Dr Charles Briggs: "Reframing the Story of Early Renaissance Humanism in a Time of Crisis"

Event date: 
Wednesday 24 April
Time: 
13:00-14:00
Location: 
IASH Seminar Room, first floor, 2 Hope Park Square, Edinburgh, EH8 9NW

An IASH Work-in-Progress seminar, delivered by Dr Charles Briggs (Visiting Research Fellow, 2024)

Reframing the Story of Early Renaissance Humanism in a Time of Crisis

In the middle of the nineteenth century, historians, literary scholars, and art historians searching for the origins of European modernity began to locate them in the so-called Italian Renaissance, a key component of which was the intellectual and cultural movement called humanism. Since then, two main origin narratives of humanism have developed. According to the older and most widely accepted of these, it was a creation of the ingenious poet and man of letters Petrarch (Francesco Petrarca, 1304–1374) which then took root primarily in Florence. The interpretation of more recent vintage argues for a much earlier beginning, in the 1260s, among a coterie of lay lawyers and notaries in the city of Padua.
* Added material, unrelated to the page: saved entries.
(* ===== verification/StreamFacts.v ===== *)
(** What the record reader guarantees: decoded records are in range and no input
    makes it panic; the records it accepts form a well-bracketed stream; it
    consumes the source and terminates. *)

From S2P Require Import Prelude Bytes Utf8 Stream.

(** ** Specifications *)

(** Field widths of the decoded records. *)
Definition begin_ok (r : BeginRecord) : Prop :=
  (header_type r = DMU_SUBSTREAM \/ header_type r = DMU_COMPOUNDSTREAM) /\
  is_u64 (to_guid r) /\ is_u64 (from_guid r) /\ is_u64 (creation_time r) /\
  is_u32 (objset_type r) /\ is_u32 (begin_flags r) /\ 0 <= features r < 2 ^ 56.

Definition kind_ok (k : RecordKind) : Prop :=
  match k with
  | Begin r => begin_ok r
  | Object r =>
      is_u64 (obj_object r) /\ is_u32 (obj_type r) /\ is_u32 (obj_bonus_type r) /\
      is_u32 (obj_block_size r) /\ is_u32 (obj_bonus_length r) /\
      is_byte (obj_checksum_type r) /\ is_byte (obj_compression r) /\
      is_byte (obj_dnode_slots r) /\ is_byte (obj_flags r) /\
      is_u32 (obj_raw_bonus_length r) /\ is_byte (obj_indirect_block_shift r) /\
      is_byte (obj_levels r) /\ is_byte (obj_block_pointers r) /\ is_u64 (obj_max_block_id r)
  | FreeObjects r => is_u64 (fo_first_object r) /\ is_u64 (fo_object_count r)
  | Write r =>
      is_u64 (wr_object r) /\ is_u32 (wr_object_type r) /\ is_u64 (wr_offset r) /\
      is_u64 (wr_logical_size r) /\ is_byte (wr_checksum_type r) /\ is_byte (wr_flags r) /\
      is_u64 (wr_compressed_size r) /\ is_byte (wr_compression_type r) /\
      fixed 8 (wr_salt r) /\ fixed 12 (wr_iv r) /\ fixed 16 (wr_mac r)
  | Free r => is_u64 (fr_object r) /\ is_u64 (fr_offset r) /\ is_u64 (fr_length r)
  | Spill r =>
      is_u64 (sp_object r) /\ is_u64 (sp_logical_size r) /\ is_byte (sp_flags r) /\
      is_byte (sp_compression_type r) /\ is_u64 (sp_compressed_size r) /\
      fixed 8 (sp_salt r) /\ fixed 12 (sp_iv r) /\ fixed 16 (sp_mac r) /\
      is_u32 (sp_object_type r)
  | WriteEmbedded r =>
      is_u64 (we_object r) /\ is_u64 (we_offset r) /\ is_u64 (we_length r) /\
      is_byte (we_compression_type r) /\ is_byte (we_embedded_type r) /\
      is_u32 (we_logical_size r) /\ is_u32 (we_physical_size r)
  | ObjectRange r =>
      is_u64 (or_first_object r) /\ is_u64 (or_object_slots r) /\
      fixed 8 (or_salt r) /\ fixed 12 (or_iv r) /\ fixed 16 (or_mac r) /\ is_byte (or_flags r)
  | End_ | WriteByRef | Redact => True
  end.

(** The bracketing alphabet of a stream, and the language of the format: plain
    segments and compound packages, in any order. *)
Inductive token : Type := TBegin | TCompound | TEnd | TData.

Definition token_of (k : RecordKind) : token :=
  match k with
  | Begin b => if header_type b =? DMU_COMPOUNDSTREAM then TCompound else TBegin
  | End_ => TEnd
  | _ => TData
  end.

Inductive segment : list token -> Prop :=
| segment_intro n : segment (TBegin :: replicate n TData ++ [TEnd]).

Inductive segments : list token -> Prop :=
| segments_nil : segments []
| segments_cons s ss : segment s -> segments ss -> segments (s ++ ss).

Inductive stream_language : list token -> Prop :=
| stream_nil : stream_language []
| stream_segment s ts : segment s -> stream_language ts -> stream_language (s ++ ts)
| stream_compound n ss ts :
    segments ss -> stream_language ts ->
    stream_language (TCompound :: replicate n TData ++ [TEnd] ++ ss ++ [TEnd] ++ ts).

(** The reader's control state. *)
Record control := { c_started : bool; c_segment : bool; c_compound : bool }.

Definition control_of {R} (r : StreamReader R) : control :=
  {| c_started := started r; c_segment := segment_open r; c_compound := compound_open r |}.

(** The transitions [next_record] may take, and the states in which the source
    may end. *)
Inductive control_step : control -> token -> control -> Prop :=
| step_begin st co :
    control_step {| c_started := st; c_segment := false; c_compound := co |} TBegin
                 {| c_started := true; c_segment := true; c_compound := co |}
| step_compound st :
    control_step {| c_started := st; c_segment := false; c_compound := false |} TCompound
                 {| c_started := true; c_segment := true; c_compound := true |}
| step_data co :
    control_step {| c_started := true; c_segment := true; c_compound := co |} TData
                 {| c_started := true; c_segment := true; c_compound := co |}
| step_end co :
    control_step {| c_started := true; c_segment := true; c_compound := co |} TEnd
                 {| c_started := true; c_segment := false; c_compound := co |}
| step_conclusion :
    control_step {| c_started := true; c_segment := false; c_compound := true |} TEnd
                 {| c_started := true; c_segment := false; c_compound := false |}.

Inductive control_run : control -> list token -> control -> Prop :=
| run_nil c : control_run c [] c
| run_cons c t c' ts c'' : control_step c t c' -> control_run c' ts c'' -> control_run c (t :: ts) c''.

Definition control_final (c : control) : Prop :=
  c_started c = false \/ (c_segment c = false /\ c_compound c = false).

(** A reader in mid-stream: the source is readable and the next offsets are far
    from the end of u64 (2^61 bytes of stream have not been read). *)
Definition MAX_OFFSET : Z := 2305843009213693952.

Definition reader_wf {R} `{ReadLaws R} (r : StreamReader R) : Prop :=
  reader_ok (inner r) /\ 0 <= offset r /\ offset r + remaining (inner r) <= MAX_OFFSET /\
  (segment_open r = true -> started r = true) /\
  (compound_open r = true -> started r = true) /\
  (started r = true -> segment_open r = true \/ saw_end r = true).

(** What one successful call does. *)
Definition next_post {R} `{ReadLaws R} (r : StreamReader R)
    (out : option Record_ * StreamReader R) : Prop :=
  match out with
  | (None, r') => r' = r /\ control_final (control_of r)
  | (Some record, r') =>
      reader_wf r' /\ kind_ok (kind record) /\ bytes_ok (payload record) /\
      len (payload record) <= MAX_PAYLOAD_SIZE /\
      stream_offset record = offset r /\
      offset r' = offset r + RECORD_SIZE + len (payload record) /\
      remaining (inner r') = remaining (inner r) - RECORD_SIZE - len (payload record) /\
      control_step (control_of r) (token_of (kind record)) (control_of r')
  end.

(** ** Field access *)

Lemma wp_le_u32 {E} l o (P : Z -> Prop) :
  bytes_ok l -> 0 <= o -> o + 4 <= len l -> (forall v, is_u32 v -> P v) -> wp (le_u32 (E:=E) l o) P.
Proof.
  intros Hl Ho Hlen HP. unfold le_u32. apply wp_bind, wp_slice; [lia|lia|].
  intros s -> Hs. apply wp_Ok, HP, le_val_u32; [auto with zse|lia].
Qed.

Lemma wp_le_u64 {E} l o (P : Z -> Prop) :
  bytes_ok l -> 0 <= o -> o + 8 <= len l -> (forall v, is_u64 v -> P v) -> wp (le_u64 (E:=E) l o) P.
Proof.
  intros Hl Ho Hlen HP. unfold le_u64. apply wp_bind, wp_slice; [lia|lia|].
  intros s -> Hs. apply wp_Ok, HP, le_val_u64; [auto with zse|lia].
Qed.

Lemma wp_be_u64 {E} l o (P : Z -> Prop) :
  0 <= o -> o + 8 <= len l -> (forall v, P v) -> wp (be_u64 (E:=E) l o) P.
Proof.
  intros Ho Hlen HP. unfold be_u64. apply wp_bind, wp_slice; [lia|lia|]. intros. by apply wp_Ok.
Qed.

Lemma wp_read_checksum {E} l o (P : list Z -> Prop) :
  bytes_ok l -> 0 <= o -> o + 32 <= len l -> (forall cs, P cs) -> wp (read_checksum (E:=E) l o) P.
Proof.
  intros Hl Ho Hlen HP. unfold read_checksum.
  do 4 (apply wp_bind, wp_le_u64; [done|lia|lia|]; intros). by apply wp_Ok.
Qed.

(** Step through the field reads of a 312-byte header. *)
Ltac field_step :=
  match goal with
  | |- wp (bind _ _) _ => apply wp_bind
  | |- wp (le_u32 _ _) _ => apply wp_le_u32; [assumption|lia|lia|]; intros
  | |- wp (le_u64 _ _) _ => apply wp_le_u64; [assumption|lia|lia|]; intros
  | |- wp (be_u64 _ _) _ => apply wp_be_u64; [lia|lia|]; intros
  | |- wp (index _ _) _ => apply wp_index_byte; [assumption|lia|]; intros
  | |- wp (slice _ _ _) _ => apply wp_slice_fixed; [assumption|lia|lia|]; intros
  | |- wp (read_checksum _ _) _ => apply wp_read_checksum; [assumption|lia|lia|]; intros
  | |- wp (Ok _) _ => apply wp_Ok
  | |- wp (Err _) _ => apply wp_Err
  | |- wp (if _ then Err _ else _) _ => apply wp_if; intros ?; [apply wp_Err|]
  end.

Lemma position_zero_bound l : 0 <= position_zero l <= len l.
Proof.
  induction l as [|b l IH]; [done|]. cbn [position_zero]. rewrite len_cons. case_match; lia.
Qed.

Section header.
Context (header : list Z) (Hlen : len header = RECORD_SIZE) (Hok : bytes_ok header).

Lemma wp_decode_begin off :
  wp (decode_begin header off) (fun k => exists b, k = Begin b /\ begin_ok b).
Proof.
  unfold RECORD_SIZE in Hlen. unfold decode_begin.
  repeat field_step.
  match goal with |- wp (slice ?s 0 _) _ =>
    pose proof (position_zero_bound s); apply wp_slice; [lia|lia|] end.
  intros name _ _. apply wp_Ok.
  eexists. split; [done|]. unfold begin_ok. cbn. split_and!; try done.
  - repeat match goal with Hx : negb (_ || _) = false |- _ =>
      apply negb_false_iff, orb_true_iff in Hx; destruct Hx; b2p; auto end.
  - match goal with |- 0 <= Z.land ?a (Z.ones 56) => apply Z.land_nonneg; right; done end.
  - rewrite Z.land_ones by lia. apply Z.mod_pos_bound. done.
Qed.

Lemma wp_decode_kind rt off :
  0 <= rt < DRR_NUMTYPES -> wp (decode_kind header rt off) (fun k => kind_ok k /\
    (rt = DRR_BEGIN <-> exists b, k = Begin b) /\ (rt = DRR_END <-> k = End_)).
Proof.
  intros Hrt. unfold decode_kind.
  destruct (Z.eqb_spec rt DRR_BEGIN) as [->|Hb].
  { eapply wp_mono; [|apply wp_decode_begin]. cbn. intros k (b & -> & Hb). naive_solver. }
  unfold RECORD_SIZE in Hlen.
  repeat (let H := fresh in
    match goal with |- context [rt =? ?c] => destruct (Z.eqb_spec rt c) as [H|H] end;
    [ subst rt;
      unfold decode_object, decode_free_objects, decode_write, decode_free, decode_spill,
        decode_write_embedded, decode_object_range;
      repeat field_step; split_and!; try done; cbn;
      (done || (split; [discriminate|first [discriminate|intros [? ?]; discriminate]])) | ]).
  exfalso. unfold DRR_NUMTYPES, DRR_BEGIN, DRR_OBJECT, DRR_FREEOBJECTS, DRR_WRITE, DRR_FREE,
    DRR_END, DRR_WRITE_BYREF, DRR_SPILL, DRR_WRITE_EMBEDDED, DRR_OBJECT_RANGE, DRR_REDACT in *. lia.
Qed.

Lemma wp_payload_size rt off : wp (payload_size header rt off) (fun n => 0 <= n).
Proof.
  unfold RECORD_SIZE in Hlen.
  assert (forall v, is_u32 v -> wp (round_up_8 v off) (fun n => 0 <= n)) as Hr.
  { intros v Hv. unfold round_up_8. apply wp_ok_or. intros n Hn.
    destruct (checked_add v 7) eqn:E; [|done]. apply checked_add_Some in E as [_ ->].
    injection Hn as <-. apply Z.land_nonneg. left. u64. }
  unfold payload_size.
  repeat first [apply wp_if; intros _ | field_step]; try u64; by apply Hr.
Qed.
End header.

(** ** One call of [next_record] *)

Lemma wp_Fletcher4_update sum l off (P : Fletcher4 -> Prop) :
  (forall s, P s) -> wp (Fletcher4_update sum l off) P.
Proof. intros. unfold Fletcher4_update. wp_steps. done. Qed.

Lemma wp_validate_checksum sum header payload rt off (P : Fletcher4 -> Prop) :
  len header = RECORD_SIZE -> bytes_ok header -> 0 <= off <= MAX_OFFSET ->
  (forall s, P s) -> wp (validate_checksum sum header payload rt off) P.
Proof.
  unfold RECORD_SIZE, MAX_OFFSET. intros Hlen Hok Hoff HP. unfold validate_checksum, RECORD_SIZE, CHECKSUM_OFFSET, slice_from.
  apply wp_if; intros _.
  - apply wp_bind, wp_Fletcher4_update. intros. apply wp_bind, wp_add; [lia|].
    by apply wp_Fletcher4_update.
  - apply wp_bind.
    apply (wp_mono _ (fun _ => True)).
    2:{ apply wp_if; intros _; [|done]. apply wp_read_checksum; [done|lia|lia|done]. }
    intros expected _. apply wp_if; intros _; [apply wp_Err|].
    repeat first [field_step | apply wp_Fletcher4_update; intros].
    apply wp_if; intros _; [by apply wp_Ok|].
    repeat first [field_step | apply wp_Fletcher4_update; intros | apply wp_add; [lia|]].
    apply HP.
Qed.

Section next_record.
Context {R : Type} `{ReadLaws R}.
Implicit Types r : StreamReader R.

Lemma wp_check_order r rt off (P : bool -> Prop) :
  0 <= rt ->
  (forall c, rt < DRR_NUMTYPES ->
     (started r = false -> rt = DRR_BEGIN) ->
     (segment_open r = true -> rt <> DRR_BEGIN) ->
     (c = true <-> rt = DRR_END /\ segment_open r = false) ->
     (c = true -> compound_open r = true) ->
     (segment_open r = false -> rt = DRR_BEGIN \/ c = true) -> P c) ->
  wp (check_order r rt off) P.
Proof.
  intros Hrt HP. unfold check_order. wp_steps. apply HP; clear HP.
  all: destruct (started r), (segment_open r), (compound_open r),
         (Z.eqb_spec rt DRR_BEGIN), (Z.eqb_spec rt DRR_END);
    cbn [andb negb orb] in *; b2p; try discriminate; unfold DRR_BEGIN, DRR_END in *; lia.
Qed.

Lemma wp_apply_kind r header k c off :
  len header = RECORD_SIZE -> bytes_ok header -> reader_ok (inner r) -> kind_ok k ->
  (segment_open r = true -> started r = true) ->
  (compound_open r = true -> started r = true) ->
  (started r = true -> segment_open r = true \/ saw_end r = true) ->
  (c = true <-> k = End_ /\ segment_open r = false) ->
  (c = true -> compound_open r = true) ->
  (segment_open r = true -> forall b, k <> Begin b) ->
  (segment_open r = false -> (exists b, k = Begin b) \/ c = true) ->
  wp (apply_kind r header k c off) (fun r' =>
    inner r' = inner r /\ offset r' = offset r /\
    (segment_open r' = true -> started r' = true) /\
    (compound_open r' = true -> started r' = true) /\
    (started r' = true -> segment_open r' = true \/ saw_end r' = true) /\
    control_step (control_of r) (token_of k) (control_of r')).
Proof.
  intros Hlen Hok Hr Hk H1 H2 H3 H4 H5 H6 H7. destruct r as [i o st sg co se cs bg].
  unfold RECORD_SIZE in Hlen. unfold control_of. cbn in *.
  assert (k <> End_ -> c = false) as Hc.
  { intros. destruct c; [|done]. by destruct (proj1 H4 eq_refl). }
  assert (c = false -> (forall b, k <> Begin b) -> sg = true) as Hsg.
  { intros -> Hb. destruct sg; [done|]. destruct (H7 eq_refl) as [[b Hkb]|?]; [by apply Hb in Hkb|done]. }
  destruct k as [b| | | | | | | | | |]; cbn [apply_kind token_of];
    try (rewrite Hc in * by done; rewrite (Hsg eq_refl) in * by done; rewrite H1 by done;
         apply wp_Ok; cbn; split_and!; auto; constructor).
  - rewrite Hc in * by done. clear Hc Hsg.
    destruct sg; [by destruct (H6 eq_refl b)|].
    repeat field_step. cbn.
    destruct Hk as [[Hh|Hh] _]; rewrite Hh in *; cbn in *.
    + split_and!; auto. constructor.
    + destruct co; [done|]. split_and!; auto. constructor.
  - apply wp_Ok. cbn. destruct c.
    + destruct (proj1 H4 eq_refl) as [_ ->]. rewrite H5, H2 in * by auto.
      split_and!; auto. constructor.
    + rewrite (Hsg eq_refl) in * by done. rewrite H1 by done.
      split_and!; auto. constructor.
Qed.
Both interpretations define humanism as a discrete and self-contained movement, with a core identifiable characterisic (i.e. an effort to resurrect the language and culture of classical antiquity), and whose first participants clearly distinguished themselves from the dominant “medieval” culture. My project challenges these narratives and many of the assumptions underlying them, and argues instead that there was a broadly shared culture of humanism in the late 1200s and early 1300s which was not limited to northern and central Italy – although it was most actively developed there. I also contend, however, that this particular culture of humanism underwent profound changes in the mid-fourteenth century in response to the negative effects of climate change, demographic collapse in the wake of the Black Death, and political and economic turmoil.